General information
- Type: Bomber
- Manufacturer: Sopwith Aviation Company
- Primary user: Royal Naval Air Service
- Number built: 2

History
- First flight: 1917

= Sopwith B.1 =

British WW1 biplane bomber aircraft

The Sopwith B.1 was an experimental British bomber aircraft of the First World War. A single-seat, single-engined biplane, the B.1 was built by the Sopwith Aviation Company for the Royal Navy. Although only two were built, one was used for bombing raids over France.

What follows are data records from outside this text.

Lemma apply_wf_keys (b : OrderBook) (e : Event double) :
  wf_keys b -> wf_keys (snd (apply b e)).
Proof.
  intros Hwf. pose proof Hwf as (Ht & Hob & Hoa & Hsep).
  rewrite apply_eq. destruct (fails_precondition e) eqn:Ha; [exact Hwf|].
  destruct (accepted_facts e Ha) as (_ & _ & Hprice).
  cbn [snd]. unfold wf_keys, separated.
  destruct (type e) eqn:Ety.
  - destruct (Hprice ltac:(congruence)) as [Hpf _].
    pose proof (round_to_tick_not_nan b (price e) Ht Hpf) as Hpx.
    fold (snapped b e) in Hpx.
    destruct (marketable b e) eqn:Em.
    + destruct (side e).
      * destruct (consume_ask_keys _ (quantity e) Hoa) as (H1 & H3).
        simpl. repeat split; auto.
      * destruct (consume_bid_keys _ (quantity e) Hob) as (H1 & H3).
        simpl. repeat split; auto.
    + destruct (side e) eqn:Es.
      * destruct (add_level_keys (bids_ b) (snapped b e) (quantity e) Hob Hpx)
          as (H1 & H3).
        simpl. repeat split; auto.
        intros kb ka Hkb Hka. destruct (H3 _ Hkb) as [->|Hin]; auto.
        eapply passive_bid_below; eauto.
      * destruct (add_level_keys (asks_ b) (snapped b e) (quantity e) Hoa Hpx)
          as (H1 & H3).
        simpl. repeat split; auto.
        intros kb ka Hkb Hka. destruct (H3 _ Hka) as [->|Hin]; auto.
        eapply passive_ask_above; eauto.
  - destruct (Hprice ltac:(congruence)) as [Hpf _].
    pose proof (round_to_tick_not_nan b (price e) Ht Hpf) as Hpx.
    fold (snapped b e) in Hpx.
    destruct (side e).
    + destruct (remove_level_keys (bids_ b) (snapped b e) (quantity e) Hob Hpx)
        as (H1 & H3).
      simpl. repeat split; auto.
    + destruct (remove_level_keys (asks_ b) (snapped b e) (quantity e) Hoa Hpx)
        as (H1 & H3).
      simpl. repeat split; auto.
  - destruct (side e).
    + destruct (consume_ask_keys _ (quantity e) Hoa) as (H1 & H3).
      simpl. repeat split; auto.
    + destruct (consume_bid_keys _ (quantity e) Hob) as (H1 & H3).
      simpl. repeat split; auto.
Qed.

Lemma apply_all_wf_keys (es : list (Event double)) : forall b,
  wf_keys b -> wf_keys (apply_all b es).
Proof.
  induction es as [|e r IH]; intros b Hwf; simpl; [exact Hwf|].
  apply IH, apply_wf_keys. exact Hwf.
Qed.

Lemma wf_keys_uncrossed (b : OrderBook) : wf_keys b -> uncrossed b = true.
Proof.
  intros (_ & _ & _ & Hsep). unfold uncrossed, top. simpl.
  destruct (back (bids_ b)) as [[pb qb]|] eqn:B; simpl; [|reflexivity].
  destruct (front (asks_ b)) as [[pa qa]|] eqn:A; simpl; [|reflexivity].
  apply Hsep; eapply in_keys; [eapply back_in|eapply front_in]; eauto.
Qed.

==Development and design==
In late 1916, Sopwith, whose earlier 1½ Strutter had proved successful as a light bomber (particularly when operated as a single seater), designed a new, single-engined bomber aircraft. The new bomber was developed in parallel with the Cuckoo carrier-based torpedo bomber and closely resembled the Cuckoo. It, like the Cuckoo, was a compact tractor biplane, powered by a 200 hp (149 kW) Hispano-Suiza water-cooled engine. Unlike the Cuckoo, the bomber's two-bay wings did not fold. It was designed as a single-seat aircraft, with the pilot sitting in a cockpit under the wing centre section to give a good view forwards and downwards for bombing. The aircraft bombload of up to 560 lb (255 kg) was carried vertically within the fuselage, in cells behind the pilot.

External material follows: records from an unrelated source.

Lemma regions_submitted s eb ela elo ets regionCode now :
  regions_consistent L s ->
  regionList (submitted L s eb ela elo ets regionCode now)
    = register (regionList s) regionCode
  /\ regions_consistent L (submitted L s eb ela elo ets regionCode now).
Proof.
  intros Hc. unfold submitted, register. cbn zeta.
  rewrite (initialized_iff_listed s regionCode Hc).
  destruct (decide (regionCode ∈ regionList s)) as [Hin | Hout].
  - rewrite bool_decide_eq_true_2 by exact Hin. split; [reflexivity | exact Hc].
  - rewrite bool_decide_eq_false_2 by exact Hout. cbn.
    split; [reflexivity|]. destruct Hc as [Hnd Hc]. split.
    + apply NoDup_app. split; [exact Hnd|]. split; [|apply NoDup_singleton].
      intros x Hx Hx'. apply list_elem_of_singleton in Hx'. subst x.
      contradiction.
    + intros code.
      change (regionList (log_event _ _)) with (regionList s ++ [regionCode]).
      change (encryptedRegionStats (log_event _ _))
        with (<[regionCode := FHE_asEuint32 L 0]> (encryptedRegionStats s)).
      rewrite elem_of_app, list_elem_of_singleton, lookup_insert.
      destruct (decide (regionCode = code)) as [->|Hne].
      * split; [reflexivity|]. intros Hno. exfalso. apply Hno. right. reflexivity.
      * split.
        -- intros [Hin | Heq]; [apply Hc; exact Hin | congruence].
        -- intros Hno. apply Hc. intros Hin. apply Hno. left. exact Hin.
Qed.

Lemma regions_step s c :
  regions_consistent L s -> regions_consistent L (step L s c).
Proof.
  intros Hc.
  destruct c as [eb ela elo ets regionCode now | observationId reqId
                | requestId cleartexts proof | regionCode].
  - rewrite step_submit. destruct (_ <=? _); [|exact Hc].
    apply regions_submitted. exact Hc.
  - rewrite step_request. destruct (isRevealed _); exact Hc.
  - destruct (step_decrypt L s requestId cleartexts proof)
      as [-> | (r0 & r1 & r2 & r3 & _ & ->)]; exact Hc.
  - rewrite step_regional.
    destruct (FHE_isInitialized L (regionStat s regionCode)); exact Hc.
Qed.

Lemma regions_reachable s : reachable L s -> regions_consistent L s.
Proof.
  revert s. apply (reachable_ind L (regions_consistent L)).
  - apply regions_initial.
  - intros s' c _ Hc. apply regions_step. exact Hc.
Qed.

Lemma run_submits_regions subs : forall s,
  regions_consistent L s ->
  observationCount s + Z.of_nat (length subs) <= MAX_UINT256 ->
  regionList (run L s (map submit_call subs))
    = fold_left register (map sub_region subs) (regionList s).
Proof.
  induction subs as [|a subs IH]; intros s Hc Hle; [reflexivity|].
  cbn [map length fold_left] in *. rewrite run_cons, step_submit_call by lia.
  destruct (regions_submitted s (sub_brightness a) (sub_latitude a)
              (sub_longitude a) (sub_timestamp a) (sub_region a) (sub_now a) Hc)
    as [Hlist Hc'].
  rewrite IH; [rewrite Hlist; reflexivity | exact Hc' |].
  rewrite observationCount_submitted. lia.
Qed.

End Regions.

Lemma first_occurrences_elem codes code :
  code ∈ first_occurrences codes <-> code ∈ codes.
Proof.
  induction codes as [|c codes IH]; [reflexivity|].
  cbn [first_occurrences]. rewrite !elem_of_cons, list_elem_of_filter, IH.
  destruct (decide (code = c)); tauto.
Qed.

Lemma first_occurrences_NoDup codes : NoDup (first_occurrences codes).
Proof.
  induction codes as [|c codes IH]; [apply NoDup_nil_2|].
  cbn [first_occurrences]. apply NoDup_cons. split.
  - rewrite list_elem_of_filter. intros [Hne _]. congruence.
  - apply NoDup_filter. exact IH.
Qed.

(** Registering the codes one by one keeps each at its first occurrence. *)
Lemma fold_register codes : forall acc,
  fold_left register codes acc
  = acc ++ filter (fun x => x ∉ acc) (first_occurrences codes).
Proof.
  induction codes as [|c codes IH]; intros acc.
  - cbn. rewrite app_nil_r. reflexivity.
  - cbn [fold_left first_occurrences]. rewrite IH. unfold register.
    destruct (decide (c ∈ acc)) as [Hin | Hout].
    + rewrite filter_cons_False by (intros Hno; contradiction).
      f_equal. rewrite list_filter_filter. apply list_filter_iff.
      intros x. split; [|intros [Hx _]; exact Hx].
      intros Hx. split; [exact Hx | intros ->; contradiction].
    + rewrite filter_cons_True by exact Hout.
      rewrite <- app_assoc. cbn [app]. do 2 f_equal.
      rewrite list_filter_filter. apply list_filter_iff.
      intros x. rewrite elem_of_app, list_elem_of_singleton. tauto.
Qed.

Lemma fold_register_nil codes :
  fold_left register codes [] = first_occurrences codes.
Proof.
  rewrite fold_register. cbn [app].
  induction (first_occurrences codes) as [|x l IH]; [reflexivity|].
  rewrite filter_cons_True by apply not_elem_of_nil. f_equal. exact IH.
Qed.

(** C7: run from the initial state, a sequence of submit calls registers
    each distinct region code of its committed calls exactly once, at the
    first submission naming it: the registration list is the list of those
    codes, each at its first occurrence, it has no duplicate, and every
    listed code holds the encrypted zero.  In particular the region codes
    EU-1, EU-1, AS-2 leave the list EU-1, AS-2 and the count 3.  (The
    library is taken to report the unset handle as not initialized and the
    encrypted zero as initialized.) *)
Theorem regions_registered_once (L : FHEVM) (subs : list Submission) :
  FHE_isInitialized L 0 = false ->
  FHE_isInitialized L (FHE_asEuint32 L 0) = true ->
  exists k : nat,
    Z.of_nat k = Z.min (Z.of_nat (length subs)) MAX_UINT256
    /\ observationCount (after_submits L subs) = Z.of_nat k
    /\ regionList (after_submits L subs)
       = first_occurrences (map sub_region (take k subs))
    /\ NoDup (regionList (after_submits L subs))
    /\ (forall code, code ∈ regionList (after_submits L subs)
                     <-> code ∈ map sub_region (take k subs))
    /\ (forall code, code ∈ regionList (after_submits L subs) ->
          regionStat (after_submits L subs) code = FHE_asEuint32 L 0)
    /\ (map sub_region subs = ["EU-1"; "EU-1"; "AS-2"]%string ->
        regionList (after_submits L subs) = ["EU-1"; "AS-2"]%string
        /\ observationCount (after_submits L subs) = 3).
Proof.
  intros Hunset Hzero. unfold after_submits.
  destruct (run_submits_committed L subs) as (k & Hk & Hrun & Hlen).
  exists k. split; [exact Hk|].
  assert (Hfit : observationCount initial + Z.of_nat (length (take k subs))
                 <= MAX_UINT256) by (rewrite Hlen; cbn; lia).
  assert (Hcount : observationCount (run L initial (map submit_call subs))
                   = Z.of_nat k).
  { rewrite Hrun. destruct (run_submits_ok L (take k subs) initial Hfit) as (Hc & _).
    rewrite Hc, Hlen. reflexivity. }
  assert (Hlist : regionList (run L initial (map submit_call subs))
                  = first_occurrences (map sub_region (take k subs))).
  { rewrite Hrun, (run_submits_regions L Hunset Hzero (take k subs) initial
                     (regions_initial L) Hfit).
    apply fold_register_nil. }
  split; [exact Hcount|]. split; [exact Hlist|]. split; [|split; [|split]].
  - rewrite Hlist. apply first_occurrences_NoDup.
  - intros code. rewrite Hlist. apply first_occurrences_elem.
  - intros code Hin. apply (regionStat_listed L); [|exact Hin].
    apply (regions_reachable L Hunset Hzero). eexists; reflexivity.
  - intros Hcodes.
    assert (Hn : length subs = 3%nat).
    { rewrite <- (length_map sub_region), Hcodes. reflexivity. }
    assert (Hk3 : k = 3%nat) by (unfold MAX_UINT256 in Hk; lia).
    rewrite Hlist, Hcount, Hk3, <- Hn, firstn_all, Hcodes, Hn.
    split; reflexivity.
Qed.

Lemma regions_registered_once_witness :
  FHE_isInitialized stubFHE 0 = false
  /\ FHE_isInitialized stubFHE (FHE_asEuint32 stubFHE 0) = true
  /\ regionList (after_submits stubFHE demo_regions) = ["EU-1"; "AS-2"]%string
  /\ observationCount (after_submits stubFHE demo_regions) = 3.
Proof.
  split; [reflexivity|]. split; [reflexivity|].
  destruct (regions_registered_once stubFHE demo_regions eq_refl eq_refl)
    as (k & _ & _ & _ & _ & _ & _ & Hdemo).
  apply Hdemo. reflexivity.
Defined.

(** ** Regional average *)

Lemma count_nonneg_step L s c :
  0 <= observationCount s -> 0 <= observationCount (step L s c).
Proof. intros H. pose proof (step_count_mono L s c). lia. Qed.

Lemma count_nonneg_reachable L s : reachable L s -> 0 <= observationCount s.
Proof.
  revert s. apply (reachable_ind L (fun s => 0 <= observationCount s)).
  - cbn. lia.
  - intros s' c _ H. apply count_nonneg_step. exact H.
Qed.

(** C8, as amended: in every reachable state,
    [calculateRegionalBrightness] fails with "Region not found" for a code
    that was never registered, and for a registered code returns the
    ciphertext stored for the region divided, by the library, by the
    encryption of the global observation count cast to 32 bits (the count
    modulo 2^32, which is the count itself below 2^32); the number of
    submissions naming the region plays no part.  (The library is taken to
    report the unset handle as not initialized and the encrypted zero as
    initialized.) *)
Theorem regional_average_global_divisor (L : FHEVM) (s : State) (regionCode : string) :
  FHE_isInitialized L 0 = false ->
  FHE_isInitialized L (FHE_asEuint32 L 0) = true ->
  reachable L s ->
  (regionCode ∉ regionList s ->
     transact (calculateRegionalBrightness L regionCode) s
       = Reverted (RequireFailed "Region not found")
     /\ fails_with (transact (calculateRegionalBrightness L regionCode) s)
          RegionNotFound)
  /\ (regionCode ∈ regionList s ->
      exists s',
        transact (calculateRegionalBrightness L regionCode) s
          = Committed
              (FHE_div L (regionStat s regionCode)
                 (FHE_asEuint32 L (uint32 (observationCount s)))) s'
        /\ (observationCount s < 2 ^ 32 ->
            uint32 (observationCount s) = observationCount s)).
Proof.
  intros Hunset Hzero Hreach.
  pose proof (regions_reachable L Hunset Hzero s Hreach) as Hc.
  rewrite transact_regional, (initialized_iff_listed L Hunset Hzero s regionCode Hc).
  split.
  - intros Hout. rewrite bool_decide_eq_false_2 by exact Hout.
    split; [reflexivity | apply fails_with_Reverted; reflexivity].
  - intros Hin. rewrite bool_decide_eq_true_2 by exact Hin.
    eexists. split; [reflexivity|].
    intros Hlt. pose proof (count_nonneg_reachable L s Hreach).
    unfold uint32. apply Z.mod_small. lia.
Qed.

Lemma regional_average_global_divisor_witness :
  FHE_isInitialized stubFHE 0 = false
  /\ FHE_isInitialized stubFHE (FHE_asEuint32 stubFHE 0) = true
  /\ reachable stubFHE (after_submits stubFHE demo_regions)
  /\ fails_with
       (transact (calculateRegionalBrightness stubFHE "XX-9")
          (after_submits stubFHE demo_regions)) RegionNotFound
  /\ exists s',
       transact (calculateRegionalBrightness stubFHE "AS-2")
         (after_submits stubFHE demo_regions)
       = Committed
           (FHE_div stubFHE (regionStat (after_submits stubFHE demo_regions) "AS-2")
              (FHE_asEuint32 stubFHE
                 (uint32 (observationCount (after_submits stubFHE demo_regions)))))
           s'.
Proof.
  assert (Hreach : reachable stubFHE (after_submits stubFHE demo_regions))
    by (eexists; reflexivity).
  split; [reflexivity|]. split; [reflexivity|]. split; [exact Hreach|].
  destruct (regional_average_global_divisor stubFHE
              (after_submits stubFHE demo_regions) "XX-9" eq_refl eq_refl Hreach)
    as [Hfail _].
  destruct (regional_average_global_divisor stubFHE
              (after_submits stubFHE demo_regions) "AS-2" eq_refl eq_refl Hreach)
    as [_ Hok].
  split.
  - apply Hfail. vm_compute. intros Hin.
    repeat (apply elem_of_cons in Hin as [Heq | Hin]; [discriminate Heq|]).
    apply not_elem_of_nil in Hin. exact Hin.
  - destruct Hok as (s' & Heq & _).
    + vm_compute. apply elem_of_cons. right. apply elem_of_cons. left. reflexivity.
    + exists s'. exact Heq.
Defined.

While no orders followed from either the Admiralty, whose needs for a single-engined bomber had been met by the Airco DH.4 or the Royal Flying Corps, Sopwith obtained a license to build a prototype of the new bomber, designated Sopwith B.1 as a private venture, probably hoping for orders from the French Aéronautique Militaire. This prototype first flew in early April 1917, being tested officially later that month, where it demonstrated good performance, but was tail heavy when carrying a bomb load and nose heavy without, and was tiring to fly.

It was sent to France following these tests, in the mistaken belief that the French wanted to test the aircraft. Once in France, the unwanted B.1 was acquired by the British Royal Naval Air Service, given the serial number N.50 and issued to 5 Squadron, RNAS, on 16 May 1917 for operational evaluation. Fitted with a single forward-firing Lewis gun, the B.1 was flown on a number of bombing raids against targets in German-occupied Belgium. While its performance was praised, it was again noted that the B.1 was tiring to fly, and that the lack of manoeuvrability or any useful defensive armament meant that it was vulnerable to hostile fighters.

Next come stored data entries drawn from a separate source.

(** * TokenGate: a shallow embedding of the admission-control engine

    The development follows the Python sources of the gateway:

    - [src/pricing/models.py]      ([PricingTable])      -> Module [Pricing]
    - [src/pricing/calculator.py]  ([CostCalculator])    -> Module [Calculator]
    - [src/budget/manager.py]      ([BudgetManager])     -> Module [Budget]
    - [src/anomaly/detector.py]    ([AnomalyDetector])   -> Module [Anomaly]
    - [src/proxy/forwarder.py]     ([OpenAIForwarder])   -> Module [Forwarder]
    - [src/proxy/router.py]        ([process_request])   -> Module [Router]
    - [src/dashboard/routes.py]    (operator endpoints)  -> Module [Dashboard]
    - [tokengate_cli.py]           ([TokenGateCLI])      -> Module [Cli]

    together with the parts of the Python runtime and of the Redis server
    that the code relies on (Modules [Py], [Num], [Redis]).

    Part I holds the definitions, Part II the lemmas and theorems. *)

From Stdlib Require Import ZArith String Ascii List Bool Lia QArith Qpower.
From Stdlib Require Import PrimFloat FloatOps SpecFloat DecimalString FloatAxioms.
From stdpp Require Import gmap strings.
(* ===== verification/Values.v ===== *)
(** * Values and types

    The data of [vauban-types]: [value.rs] (the in-memory values), [sql_type.rs] (the
    scalar types and the type of a column) and the identifier record of [collation.rs].
    A [w]-bit integer is a [Z]; a float is the IEEE 754 value of [SpecFloat]; a text is
    the list of its Unicode scalar values; bytes are a list of [Z] in [0..255]. *)

From Stdlib Require Import SpecFloat.
From S2P Require Import Prelude.

#[local] Open Scope Z_scope.

(** ** [value.rs] *)

Record Decimal := mkDecimal {
  mantissa : Z; (* i128 *)
  precision : Z; (* u8 *)
  scale : Z; (* u8 *)
}.

Record SqlString := mkSqlString { text : list Z }.

Record Date := mkDate { date_days : Z }.

Record Time := mkTime { ticks_100ns : Z }.

Record DateTime := mkDateTime { dt_days : Z; ticks_300th : Z }.

Record DateTime2 := mkDateTime2 { dt2_date : Date; dt2_time : Time }.

Record DateTimeOffset := mkDateTimeOffset { utc : DateTime2; offset_minutes : Z }.

Inductive Value :=
  | VNull
  | VBit (b : bool)
  | VI8 (x : Z)
  | VI16 (x : Z)
  | VI32 (x : Z)
  | VI64 (x : Z)
  | VDecimal (d : Decimal)
  | VF64 (f : spec_float)
  | VF32 (f : spec_float)
  | VMoney (x : Z)
  | VString (s : SqlString)
  | VBytes (bs : list Z)
  | VDate (d : Date)
  | VTime (t : Time)
  | VDateTime (d : DateTime)
  | VDateTime2 (d : DateTime2)
  | VDateTimeOffset (d : DateTimeOffset)
  | VGuid (bs : list Z). (* [u8; 16] *)

(** ** [sql_type.rs] *)

Inductive Len :=
  | Fixed (n : Z)
  | Max.

Inductive SqlType :=
  | TBit | TTinyInt | TSmallInt | TInt | TBigInt
  | TDecimal (precision scale : Z)
  | TNumeric (precision scale : Z)
  | TFloat | TReal | TMoney | TSmallMoney
  | TChar (l : Len) | TVarChar (l : Len) | TNChar (l : Len) | TNVarChar (l : Len)
  | TBinary (l : Len) | TVarBinary (l : Len)
  | TDate | TTime (s : Z) | TDateTime | TSmallDateTime
  | TDateTime2 (s : Z) | TDateTimeOffset (s : Z)
  | TUniqueIdentifier.

Definition is_string (ty : SqlType) : bool :=
  match ty with TChar _ | TVarChar _ | TNChar _ | TNVarChar _ => true | _ => false end.

Definition is_exact_numeric (ty : SqlType) : bool :=
  match ty with TDecimal _ _ | TNumeric _ _ => true | _ => false end.

(** ** [collation.rs] *)

Record Collation := mkCollation { lcid : Z; flags : Z; version : Z; sort_id : Z }.

(** [Collation::DEFAULT], [SQL_Latin1_General_CP1_CI_AS]. *)
Definition Collation_DEFAULT : Collation := mkCollation 1033 13 0 52.

Record TypeInfo := mkTypeInfo {
  ty : SqlType;
  nullable : bool;
  collation : option Collation;
}.

Definition TypeInfo_new (ty : SqlType) (nullable : bool) : TypeInfo :=
  mkTypeInfo ty nullable (if is_string ty then Some Collation_DEFAULT else None).

(** ** Decidable equality *)

#[export] Instance spec_float_eq_dec : EqDecision spec_float.
Proof. solve_decision. Defined.
#[export] Instance Decimal_eq_dec : EqDecision Decimal.
Proof. solve_decision. Defined.
#[export] Instance SqlString_eq_dec : EqDecision SqlString.
Proof. solve_decision. Defined.
#[export] Instance Date_eq_dec : EqDecision Date.
Proof. solve_decision. Defined.
#[export] Instance Time_eq_dec : EqDecision Time.
Proof. solve_decision. Defined.
#[export] Instance DateTime_eq_dec : EqDecision DateTime.
Proof. solve_decision. Defined.
#[export] Instance DateTime2_eq_dec : EqDecision DateTime2.
Proof. solve_decision. Defined.
#[export] Instance DateTimeOffset_eq_dec : EqDecision DateTimeOffset.
Proof. solve_decision. Defined.
#[export] Instance Value_eq_dec : EqDecision Value.
Proof. solve_decision. Defined.
#[export] Instance Len_eq_dec : EqDecision Len.
Proof. solve_decision. Defined.
#[export] Instance SqlType_eq_dec : EqDecision SqlType.
Proof. solve_decision. Defined.
#[export] Instance Collation_eq_dec : EqDecision Collation.
Proof. solve_decision. Defined.
#[export] Instance TypeInfo_eq_dec : EqDecision TypeInfo.
Proof. solve_decision. Defined.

The prototype B.1 was sent to the Marine Experimental Aircraft Depot on the Isle of Grain in autumn 1917 for reconstruction as a two-seat carrier-based reconnaissance aircraft with folding wings. The initial attempts at modifying the aircraft were not successful, but the B.1 formed the basis of the Port Victoria Grain Griffin, a major redesign of the B.1 with new wings and a wider fuselage.

A second B.1 was built in early 1918, being fitted with the elevator control cables routed outside the fuselage in an attempt to improve control. This aircraft was purchased by the RNAS and tested at Martlesham Heath in April–May 1918.